§ RECORDS PROVIDED

(* ===== verification/RaftCluster.v ===== *)
(** * A Raft cluster

    Nodes with their storage, and every message that was ever sent: messages may be
    lost, duplicated and reordered, and nodes crash and restart from what they have
    stored.  The steps are the calls that a node's step worker (node.go,
    [processSteps] of engine.go), its state machine and its process make; between
    the update of a node and its storage the node may crash.  At most one node
    leads a term. *)
From S2P Require Import Prelude Raftpb RaftLog LogReader Raft RaftPeer RaftNode RaftQuiet RaftElection.
From Stdlib Require Import Ascii.
From stdpp Require Import relations.

Local Open Scope Z_scope.

(** ** Steps *)

(** A node and the update it is processing, with whether that has been stored. *)
Record Member := { nm_node : Node; nm_pending : option (Update * bool) }.
#[export] Instance Member_eta : Eta Member := λ m, Build_Member (nm_node m) (nm_pending m).

Record World := { w_nodes : gmap Z Member; w_net : list Message }.
#[export] Instance World_eta : Eta World := λ w, Build_World (w_nodes w) (w_net w).

(** What the step worker asks of the peer: what has arrived, and the requests of the
    process. *)
Inductive Request :=
| RMessage (m : Message) | RTick | RQuiescedTick | RRead (ctx : SystemCtx) | RConfigChange (cc : ConfigChange) (key : Z)
| RPropose (ents : list Entry) | RTransfer (target : Z) | RUnreachable (id : Z) | RSnapshotStatus (id : Z) (reject : bool)
| RRateLimited.

Inductive Action :=
| ARequest (q : Request)
| AApplied (lastApplied : Z)
| AUpdate (more : bool)
| ASend (m : Message)
| ASave
| ACommit
| AQuiesce (to : Z)
| AConfigChange (isWitness : bool) (cc : ConfigChange) (rejected : bool)
| ARestore (ss : Snapshot)
| ACrash (c : Config) (quiesceEnabled events : bool) (peers : list PeerAddress) (initial : bool) (index : Z).

Definition nd_raft (n : Node) : raft := p_raft (nd_peer n).

#[export] Instance room_dec r : Decision (room r).
Proof. rewrite /room /in_u64. apply _. Defined.
#[export] Instance complete_dec R W r : Decision (complete R W r).
Proof. rewrite /complete. apply _. Defined.
#[export] Instance host_ok_dec R W r : Decision (host_ok R W r).
Proof. rewrite /host_ok. apply _. Defined.
#[export] Instance role_ok_dec R W r : Decision (role_ok R W r).
Proof. rewrite /role_ok. destruct (r_state r); apply _. Defined.

Section cluster.
Context `{Env : RaftEnv} (R W : gset Z).

Definition request (p : Peer) (q : Request) : option Peer :=
  match q with
  | RMessage m => Handle p m
  | RTick => Tick p
  | RQuiescedTick => QuiescedTick p
  | RRead ctx => ReadIndexRequest p ctx
  | RConfigChange cc key => ProposeConfigChange p cc key
  | RPropose ents => ProposeEntries p ents
  | RTransfer target => RequestLeaderTransfer p target
  | RUnreachable id => ReportUnreachableNode p id
  | RSnapshotStatus id reject => ReportSnapshotStatus p id reject
  | RRateLimited => Some (PeerRateLimited p)
  end.

(** Terms stay below the largest 64-bit number. *)
Definition bounded (t : Z) : bool := bool_decide (0 ≤ t < 2 ^ 64 - 1).

(** A message is one that was sent to the node. *)
Definition arrived (w : World) (i : Z) (q : Request) : bool :=
  match q with
  | RMessage m => bool_decide (m ∈ w_net w) && (m_To m =? i) && bounded (m_Term m)
  | _ => true
  end.

(** The members a configuration change or a snapshot leaves are the cluster's. *)
Definition change_ok (r : raft) (cc : ConfigChange) : bool :=
  match configChangeType (u64 (cc_Type cc)) with
  | Some AddNode => bool_decide (cc_NodeID cc ∈ R) && negb (bool_decide (cc_NodeID cc ∈ dom (r_observers r)))
  | Some AddWitness => bool_decide (cc_NodeID cc ∈ W)
  | Some RemoveNode => negb (bool_decide (cc_NodeID cc ∈ R ∪ W))
  | _ => true
  end.
Definition snapshot_ok (ss : Snapshot) : bool :=
  bool_decide (dom (mb_Addresses (ss_Membership ss)) = R) && bool_decide (dom (mb_Witnesses (ss_Membership ss)) = W).
Definition started_ok (i : Z) (c : Config) (n : Node) : bool :=
  let r := nd_raft n in
  (c_NodeID c =? i) && bool_decide (role_ok R W r) && bool_decide (dom (r_remotes r) ⊆ R) &&
  bool_decide (dom (r_witnesses r) ⊆ W) && bool_decide (host_ok R W r) && bounded (r_term r).

Definition guard (b : bool) : option unit := if b then Some tt else None.

Definition act (w : World) (i : Z) (mb : Member) (a : Action) : option (Member * list Message) :=
  let n := nm_node mb in
  match a, nm_pending mb with
  | ARequest q, None =>
      _ ← guard (bool_decide (room (nd_raft n)) && arrived w i q);
      n ← on_peer (λ p, request p q) n;
      Some (mb <| nm_node := n |>, [])
  | AApplied lastApplied, None =>
      let n := updateAppliedIndex n lastApplied in
      _ ← guard (bool_decide (host_ok R W (nd_raft n)));
      Some (mb <| nm_node := n |>, [])
  | AUpdate more, None =>
      ud ← GetUpdate (nd_peer n) more (nd_appliedIndex n);
      Some (mb <| nm_pending := Some (ud, false) |>, [])
  | ASend m, Some (ud, stored) =>
      _ ← guard (bool_decide (m ∈ ud_Messages ud) && (stored || isFreeOrderMessage m));
      Some (mb, [m])
  | ASave, Some (ud, false) =>
      n ← SaveRaftState n ud;
      let n := n <| nd_reader ::= λ lr, if IsEmptySnapshot (ud_Snapshot ud) then lr else (reader.ApplySnapshot lr (ud_Snapshot ud)).1 |> in
      n ← processRaftUpdate n ud;
      Some (mb <| nm_node := sync n |> <| nm_pending := Some (ud, true) |>, [])
  | ACommit, Some (ud, true) =>
      n ← commitRaftUpdate n ud;
      Some (mb <| nm_node := n |> <| nm_pending := None |>, [])
  | AQuiesce to, _ => Some (mb, enterQuiesceMessages n [to])
  | AConfigChange isWitness cc rejected, _ =>
      _ ← guard (rejected || change_ok (nd_raft n) cc);
      n ← ApplyConfigChangeNode n isWitness cc rejected;
      Some (mb <| nm_node := n |>, [])
  | ARestore ss, _ =>
      _ ← guard (snapshot_ok ss);
      n ← RestoreRemotesNode n ss;
      Some (mb <| nm_node := n |>, [])
  | ACrash c quiesceEnabled events peers initial index, _ =>
      n ← startRaft c quiesceEnabled (lr_store (nd_reader n)) events peers initial index;
      _ ← guard (started_ok i c n);
      Some ({| nm_node := n; nm_pending := None |}, [])
  | _, _ => None
  end.

Definition exec (w : World) (a : Z * Action) : option World :=
  mb ← w_nodes w !! a.1;
  '(mb, ms) ← act w a.1 mb a.2;
  Some (w <| w_nodes ::= <[a.1 := mb]> |> <| w_net ::= λ net, net ++ ms |>).

Definition step (w w' : World) : Prop := ∃ a, exec w a = Some w'.

Fixpoint run (w : World) (l : list (Z * Action)) : option World :=
  match l with
  | [] => Some w
  | a :: l => w ← exec w a; run w l
  end.

Lemma run_steps w l w' : run w l = Some w' → rtc step w w'.
Proof.
  revert w. induction l as [|a l IH]; intros w; cbn [run]; [by intros [= <-]|].
  intros (w1 & H1 & H2)%bind_Some. eapply rtc_l; [by exists a|by apply IH].
Qed.

(** Nodes that have just been started, on any storage. *)
Definition initial (w : World) : Prop :=
  w_net w = [] ∧ ∀ i mb, w_nodes w !! i = Some mb → nm_pending mb = None ∧
    ∃ c qe s ev peers ini index, startRaft c qe s ev peers ini index = Some (nm_node mb) ∧ started_ok i c (nm_node mb) = true.

Definition leads (w : World) (i t : Z) : Prop :=
  ∃ mb, w_nodes w !! i = Some mb ∧ r_state (nd_raft (nm_node mb)) = leader ∧ r_term (nd_raft (nm_node mb)) = t.
End cluster.

(** ** Votes that are remembered *)

(** A node in term [T] with vote [V] can only have voted for [c] in [t] if: *)
Definition covers (T V t c : Z) : Prop := c ≠ NoNode ∧ 0 < t ∧ (t < T ∨ (t = T ∧ V = c)).
Definition rcovers (r : raft) : Z → Z → Prop := covers (r_term r) (r_vote r).
Definition scovers (st : State) : Z → Z → Prop := covers (ps_Term st) (ps_Vote st).
Definition stored (n : Node) : State := default emptyState (st_state (lr_store (nd_reader n))).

§ TASK TO CARRY OUT
Going through the material above, how many lines contain the word "Instance"? Write only the number.

§ OUTPUT BELOW
6